I have checked Qmail logs but found nothing suspicious. Spamassassin at first look seems not giving too much options for my problem.
How to track scripts that are sending SPAM?
Since your hosting provider has blocked you from sending mail you can inspect the mail logs and mail queue for clues:
Depending on your system setup scripts are running under a unique client ID that gets logged, which narrows down the hosting account.
Look at the mail queue, it depends on how and which scripts, many of the better ones include the script name in the headers and when that is not the case usually the Reply-to or From headers are set which allows you to narrow down the client account.
Correlate with the web access logs and usually it is pretty easy to find the offending script.
It might be that the mailqueue doesn't contain any spam and your mail server's logs don't indicate that you were sending spam either; then rather than an existing script/mail facility that is getting abused the spammer was able to upload a custom script/program that connects directly to remote mail servers, by-passing Qmail entirely.
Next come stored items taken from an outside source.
Lemma length_rev (s : string) : String.length (rev s) = String.length s.
Proof. unfold rev. rewrite length_rev_append. cbn. lia. Qed.

Lemma length_trimPrefixes (runes : list string) (fuel : nat) (s : string) :
  (String.length (strings.trimPrefixes runes fuel s) <= String.length s)%nat.
Proof.
  revert s. induction fuel as [|fuel IH]; intros s; cbn; [lia|].
  destruct (find (fun r => prefix r s) runes) as [r|]; [|lia].
  etransitivity; [apply IH|apply length_drop_le].
Qed.

Lemma length_TrimSpace (s : string) :
  (String.length (strings.TrimSpace s) <= String.length s)%nat.
Proof.
  unfold strings.TrimSpace, strings.TrimRightSpace, strings.TrimLeftSpace.
  rewrite length_rev.
  etransitivity; [apply length_trimPrefixes|].
  rewrite length_rev. apply length_trimPrefixes.
Qed.

(** ** Facts about [strconv.ParseInt] *)

Lemma digitVal_range (c : ascii) (d : Z) :
  strconv.digitVal c = Some d -> 0 <= d.
Proof.
  unfold strconv.digitVal, strconv.isDigit.
  destruct (48 <=? code c) eqn:H1; cbn [andb].
  - destruct (code c <=? 57); [intros [= <-]; lia|].
    destruct ((97 <=? strconv.lower c) && (strconv.lower c <=? 122)) eqn:H2;
      [|discriminate].
    intros [= <-]. apply andb_prop in H2. lia.
  - destruct ((97 <=? strconv.lower c) && (strconv.lower c <=? 122)) eqn:H2;
      [|discriminate].
    intros [= <-]. apply andb_prop in H2. lia.
Qed.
In that case: How do I deal with a compromised server?
Did you know, that Plesk provides as well a very detailed documentation? You might consider to read and follow:
Edit (as requested ): You might find usefull commands, as for example:
/var/qmail/bin/qmail-qstat
Check how many messages there are in the Qmail queue
/var/qmail/bin/qmail-qread
Read the messages headers, it will show senders and recipients. Two many recipients are mostly a sign for spam.
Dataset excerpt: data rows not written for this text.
(** X2. A reading without decimal point and without a prefix below one
    (the bit tested for nano, micro and milli all off), from an integer
    z in -100000..100000 as the value the uninitialised [rawval] holds
    on entry: every step of [lcd_to_double] is then exact in a double,
    and the result is sign * (10000 z + 1000 d1 + 100 d2 + 10 d3 + d4)
    * (1, 1000 or 1000000). The reading is added to ten thousand times
    what [rawval] held. *)
Theorem lcd_to_double_value (z : Z) (p : rs9lcd_packet) :
  decode_digit (digit1 p) <> 0xff -> decode_digit (digit2 p) <> 0xff ->
  decode_digit (digit3 p) <> 0xff -> decode_digit (digit4 p) <> 0xff ->
  decimals p = 0 ->
  Z.testbit (indicatrix1 p) 6 = false ->
  Z.testbit (indicatrix2 p) 7 = false ->
  Z.testbit (indicatrix1 p) 0 = false ->
  - 100000 <= z <= 100000 ->
  deq (lcd_to_double (dZ z) p READ_ALL)
      (dZ ((if Z.testbit (info p) 3 then -1 else 1)
           * (10000 * z
              + 1000 * decode_digit (digit1 p)
              + 100 * decode_digit (digit2 p)
              + 10 * decode_digit (digit3 p)
              + decode_digit (digit4 p))
           * (if Z.testbit (indicatrix1 p) 5 then 1000
              else if Z.testbit (indicatrix1 p) 4 then 1000000 else 1))).
Proof.
  intros H1 H2 H3 H4 Hdec Hn Hu Hm Hz.
  destruct (lcd_to_double_digits (inject_Z z) p H1 H2 H3 H4) as [q [Eq Hq]].
  unfold dZ in *. rewrite Eq. unfold deq. rewrite Hq, Hdec.
  unfold sign_factor, prefix_factor. rewrite Hn, Hu, Hm.
  destruct (Z.testbit (info p) 3), (Z.testbit (indicatrix1 p) 5),
    (Z.testbit (indicatrix1 p) 4);
    rewrite !inject_Z_mult, !inject_Z_plus, !inject_Z_mult;
    change (inject_Z (10 ^ 0)) with (1 # 1);
    change (inject_Z 10000) with (10000 # 1);
    change (inject_Z 1000000) with (1000000 # 1);
    change (inject_Z 1000) with (1000 # 1);
    change (inject_Z 100) with (100 # 1);
    change (inject_Z 10) with (10 # 1);
    change (inject_Z 1) with (1 # 1);
    change (inject_Z (-1)) with (-1 # 1);
    field.
Qed.

Lemma lcd_to_double_value_witness :
  sr_rs9lcd_packet_valid kilohertz_frame = true
  /\ deq (lcd_to_double (dZ 0) (cast_packet kilohertz_frame) READ_ALL)
         (dZ 1234000)
  /\ deq (lcd_to_double (dZ 1234) (cast_packet kilohertz_frame) READ_ALL)
         (dZ 12341234000).
Proof.
  split; [reflexivity|]. split.
  - apply (lcd_to_double_value 0 (cast_packet kilohertz_frame));
      try reflexivity; try (vm_compute; discriminate); lia.
  - apply (lcd_to_double_value 1234 (cast_packet kilohertz_frame));
      try reflexivity; try (vm_compute; discriminate); lia.
Defined.

(** The digit loop stops at a byte that does not decode and leaves
    NaN behind. *)
Lemma digits_loop_break (p : rs9lcd_packet) (i : Z) (rest : list Z)
  (a : digits_acc) :
  decode_digit (digit_at p i) = 0xff ->
  acc_rawval (digits_loop p (i :: rest) a) = NAN.
Proof.
  intros Hd. cbn [digits_loop]. rewrite Hd. reflexivity.
Qed.

(** A NaN in [rawval] stays through the rest of the loop. *)
Lemma digits_loop_nan (p : rs9lcd_packet) (idx : list Z) :
  forall a : digits_acc,
    acc_rawval a = NAN -> acc_rawval (digits_loop p idx a) = NAN.
Proof.
  induction idx as [|i rest IH]; intros a Ha; [exact Ha|].
  cbn [digits_loop].
  destruct (decode_digit (digit_at p i) =? 255); [reflexivity|].
  apply IH. cbn [acc_rawval]. rewrite Ha. reflexivity.
Qed.

(** Over digits that decode, the loop keeps a number a number. *)
Lemma digits_loop_some (p : rs9lcd_packet) (idx : list Z) :
  (forall i, In i idx -> decode_digit (digit_at p i) <> 0xff) ->
  forall a : digits_acc,
    isnan (acc_rawval a) = false -> isnan (acc_multiplier a) = false ->
    isnan (acc_rawval (digits_loop p idx a)) = false
    /\ isnan (acc_multiplier (digits_loop p idx a)) = false.
Proof.
  induction idx as [|i rest IH]; intros Hd a Hr Hm; [split; assumption|].
  rewrite digits_loop_step by (apply Hd; left; reflexivity).
  apply IH.
  - intros j Hj. apply Hd. right. exact Hj.
  - cbn [acc_rawval]. destruct (acc_rawval a); [reflexivity|discriminate].
  - cbn [acc_multiplier].
    destruct (acc_multiplier a); [|discriminate].
    destruct (_ || _); reflexivity.
Qed.

(** Whatever follows the digit loop keeps a NaN, and a number. *)
Lemma lcd_to_double_isnan (rawval0 : double) (p : rs9lcd_packet)
  (type : Z) :
  let a := digits_loop p
             (if type =? READ_TEMP then [3; 2; 1] else [3; 2; 1; 0])
             (mk_acc rawval0 (dZ 1) false) in
  isnan (lcd_to_double rawval0 p type)
  = isnan (acc_rawval a) || isnan (acc_multiplier a).
Proof.
  cbv zeta. unfold lcd_to_double.
  set (a := digits_loop p _ _).
  destruct (acc_rawval a) as [r|], (acc_multiplier a) as [m|];
    cbn [dmul isnan orb];
    repeat match goal with
           | |- context [if ?b then _ else _] => destruct b
           end; reflexivity.
Qed.

(** A pass over digits that all decode returns NaN exactly when
    [rawval] held NaN on entry. *)
Lemma lcd_to_double_good_digits (rawval0 : double) (p : rs9lcd_packet)
  (type : Z) :
  (forall i, In i (if type =? READ_TEMP then [3; 2; 1] else [3; 2; 1; 0]) ->
             decode_digit (digit_at p i) <> 0xff) ->
  isnan (lcd_to_double rawval0 p type) = isnan rawval0.
Proof.
  intros Hd. rewrite lcd_to_double_isnan. cbv zeta.
  destruct rawval0 as [q0|].
  - destruct (digits_loop_some p _ Hd (mk_acc (Some q0) (dZ 1) false)
                eq_refl eq_refl) as [-> ->].
    reflexivity.
  - rewrite digits_loop_nan by reflexivity. reflexivity.
Qed.

(** A [READ_ALL] pass over a digit byte that does not decode gives
    NaN. *)
Lemma lcd_to_double_bad_digit (rawval0 : double) (p : rs9lcd_packet) :
  decode_digit (digit1 p) = 0xff \/ decode_digit (digit2 p) = 0xff
  \/ decode_digit (digit3 p) = 0xff \/ decode_digit (digit4 p) = 0xff ->
  isnan (lcd_to_double rawval0 p READ_ALL) = true.
Proof.
  intros Hbad. rewrite lcd_to_double_isnan. cbv zeta.
  change (READ_ALL =? READ_TEMP) with false. cbv iota.
  apply orb_true_iff. left.
  assert (Hn : forall a, acc_rawval (digits_loop p [3; 2; 1; 0] a) = NAN);
    [|rewrite Hn; reflexivity].
  intros a.
  destruct (Z.eq_dec (decode_digit (digit1 p)) 0xff) as [E1|N1].
  { apply digits_loop_break. exact E1. }
  rewrite digits_loop_step by exact N1.
  destruct (Z.eq_dec (decode_digit (digit2 p)) 0xff) as [E2|N2].
  { apply digits_loop_break. exact E2. }
  rewrite digits_loop_step by exact N2.
  destruct (Z.eq_dec (decode_digit (digit3 p)) 0xff) as [E3|N3].
  { apply digits_loop_break. exact E3. }
  rewrite digits_loop_step by exact N3.
  destruct (Z.eq_dec (decode_digit (digit4 p)) 0xff) as [E4|N4].
  { apply digits_loop_break. exact E4. }
  tauto.
Qed.

(** X3. Whatever the uninitialised [rawval] holds on entry, a
    [READ_ALL] pass returns NaN exactly when that value is NaN or one
    of the four digit bytes is not a digit pattern. *)
Theorem lcd_to_double_nan (rawval0 : double) (p : rs9lcd_packet) :
  isnan (lcd_to_double rawval0 p READ_ALL) = true
  <-> isnan rawval0 = true
      \/ decode_digit (digit1 p) = 0xff \/ decode_digit (digit2 p) = 0xff
      \/ decode_digit (digit3 p) = 0xff \/ decode_digit (digit4 p) = 0xff.
Proof.
  destruct (Z.eq_dec (decode_digit (digit1 p)) 0xff) as [E1|N1];
    [rewrite lcd_to_double_bad_digit by tauto; tauto|].
  destruct (Z.eq_dec (decode_digit (digit2 p)) 0xff) as [E2|N2];
    [rewrite lcd_to_double_bad_digit by tauto; tauto|].
  destruct (Z.eq_dec (decode_digit (digit3 p)) 0xff) as [E3|N3];
    [rewrite lcd_to_double_bad_digit by tauto; tauto|].
  destruct (Z.eq_dec (decode_digit (digit4 p)) 0xff) as [E4|N4];
    [rewrite lcd_to_double_bad_digit by tauto; tauto|].
  rewrite lcd_to_double_good_digits.
  - tauto.
  - change (READ_ALL =? READ_TEMP) with false. cbv iota.
    intros i Hi. cbn [In] in Hi.
    destruct Hi as [<- | [<- | [<- | [<- | []]]]]; assumption.
Qed.

Lemma lcd_to_double_nan_witness :
  isnan (lcd_to_double (dZ 1234) (cast_packet celsius_frame) READ_ALL) = true
  /\ isnan (lcd_to_double NAN (cast_packet kilohertz_frame) READ_ALL) = true.
Proof.
  split.
  - apply (lcd_to_double_nan (dZ 1234) (cast_packet celsius_frame)).
    right. right. right. right. reflexivity.
  - apply (lcd_to_double_nan NAN (cast_packet kilohertz_frame)).
    left. reflexivity.
Defined.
find /var/qmail/queue/mess/ -name 1234567
Find messages by it's ID and inspect the the headers. You could investigate, that a user sends quite a lot of mails via CGI - scripts for example, which is another indicator for spam.
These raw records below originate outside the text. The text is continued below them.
(** X11: the archive reports 200 only with the body of a snapshot that was
    fetched with status 200, after the availability lookup; the answer of
    the availability service is never returned as content. *)
Theorem archive_hit_is_a_snapshot (url : str) (w : World) (c : bytes) :
  let r := fetch_cache_from_internet_archive env url w in
  r.1 = Ok (200%Z, c) ->
  exists u page,
    requests (new_events w r.2) = [HttpGet (wayback_api_url url); HttpGet u]
    /\ env_http env (S (w_tick w)) (HttpGet u) = inr page
    /\ status_code page = 200%Z
    /\ content page = c.
Proof.
  intros r. subst r. unfold wayback_api_url. run_code.
  split_code; intros Hr; simplify_eq;
    try match goal with
      | H : (?s =? 200)%Z = false, H' : ?s = 200%Z |- _ =>
          rewrite H' in H; discriminate
      end.
  eexists _, _. split; [new_events_rw; reflexivity|]. eauto.
Qed.

(** X12: the one exception that leaves the archive lookup is that of the
    availability request; everything after it comes back as a status. *)
Theorem archive_raises_iff (url : str) (w : World) (e : Exn) :
  (fetch_cache_from_internet_archive env url w).1 = Raise e <->
  env_http env (w_tick w) (HttpGet (wayback_api_url url)) = inl e.
Proof.
  unfold wayback_api_url. run_code.
  split_code; split; intros Hr; simplify_eq; done.
Qed.

End Archive.

(** * Further properties of [connect] *)

Lemma starts_with_app (n rest : str) : starts_with n (n ++ rest) = true.
Proof.
  induction n as [|c n IH]; [done|].
  cbn [starts_with app]. by rewrite N.eqb_refl, IH.
Qed.

Lemma contains_app (n pre rest : str) : contains n (pre ++ n ++ rest) = true.
Proof.
  induction pre as [|c pre IH].
  - cbn [app]. destruct (n ++ rest) eqn:E; cbn [contains];
      rewrite <- E, starts_with_app; reflexivity.
  - cbn [app contains]. rewrite IH. apply orb_true_r.
Qed.

(** X13: the url that the chain works on always holds a scheme delimiter,
    and making a url absolute a second time changes nothing. *)
Theorem absolute_url_has_scheme (u sch host : str) (port : Z) :
  contains (py "://") (absolute_url u sch host port) = true
  /\ absolute_url (absolute_url u sch host port) sch host port
     = absolute_url u sch host port.
Proof.
  assert (contains (py "://") (absolute_url u sch host port) = true) as H.
  { unfold absolute_url. destruct (contains (py "://") u) eqn:E; cbn [negb].
    - exact E.
    - apply contains_app. }
  split; [exact H|]. unfold absolute_url at 1. by rewrite H.
Qed.

Section ConnectEdges.

Variable rt : Runtime.
Variable env : Env.
Variables (data webserver : bytes) (port : Z) (scheme method url : bytes).

(** X14: when the url, the scheme or the host of a request does not decode
    under the client encoding, [connect] raises, whatever the method, and has
    done nothing but write its first log line. *)
Theorem connect_undecodable_field (w : World) :
  decode rt url = None \/ decode rt scheme = None
  \/ decode rt webserver = None ->
  let r := connect rt env data webserver port scheme method url w in
  r.1 = Raise UnicodeError
  /\ new_events w r.2 = [EvLogInfo (py "[*] Connecting... Connecting...")].
Proof.
  intros H r. subst r. unfold connect, py_decode, lift_opt. chain_cbn.
  destruct (decode rt url); chain_cbn;
    [|split; [reflexivity | new_events_eq]].
  destruct (decode rt scheme); chain_cbn;
    [|split; [reflexivity | new_events_eq]].
  destruct (decode rt webserver); chain_cbn;
    [|split; [reflexivity | new_events_eq]].
  destruct H as [?|[?|?]]; done.
Qed.

End ConnectEdges.

(** ** What each branch leaves in the trace *)

Lemma grows_by_refl (P : Event -> bool) : Reflexive (grows_by P).
Proof. intros t. exists []. by rewrite app_nil_r. Qed.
More can be found on the above mentioned link. :-)
grep Received\: /var/log/maillog | grep --color invoked\ by\ uid
The uid(s) that comes out most should be the same as the compromised vhost(s). If uid 0 you're really in trouble.
You didn't provide enough details for me to be sure you're logging in /var/log/maillog. In plesk, for instance, maillog is elsewhere.
You might consider talking to your hosting provider to see what they can provide to help you - they presumably cut off your port 25 traffic based on something, and knowing what that was would be helpful.
Notably, I would check with them if this is an issue of volume, or of content - the fix in each case might be a bit different.
I would also check your /var/log/mail (or equivalent file) to try and identify the top sender(s) - notably, I would check entries showing nrcpt greater than 1, that use a domain you host.
I would suggest you ensure each one of your domains/websites runs as its own (local) user - that way, if you find the issue comes from a single domain, you can more easily block that local user from sending anything (if you run all sites under the same user, you are going to have to do domain matching, etc).
As you have SpamAssassin, I would also ensure you are scanning outbound emails (whether or not you block them based on spaminess is up to you, but I would ensure they are scored for spaminess). Review the stats for each domain (or sender if that becomes necessary), and see if that helps you gain some insight.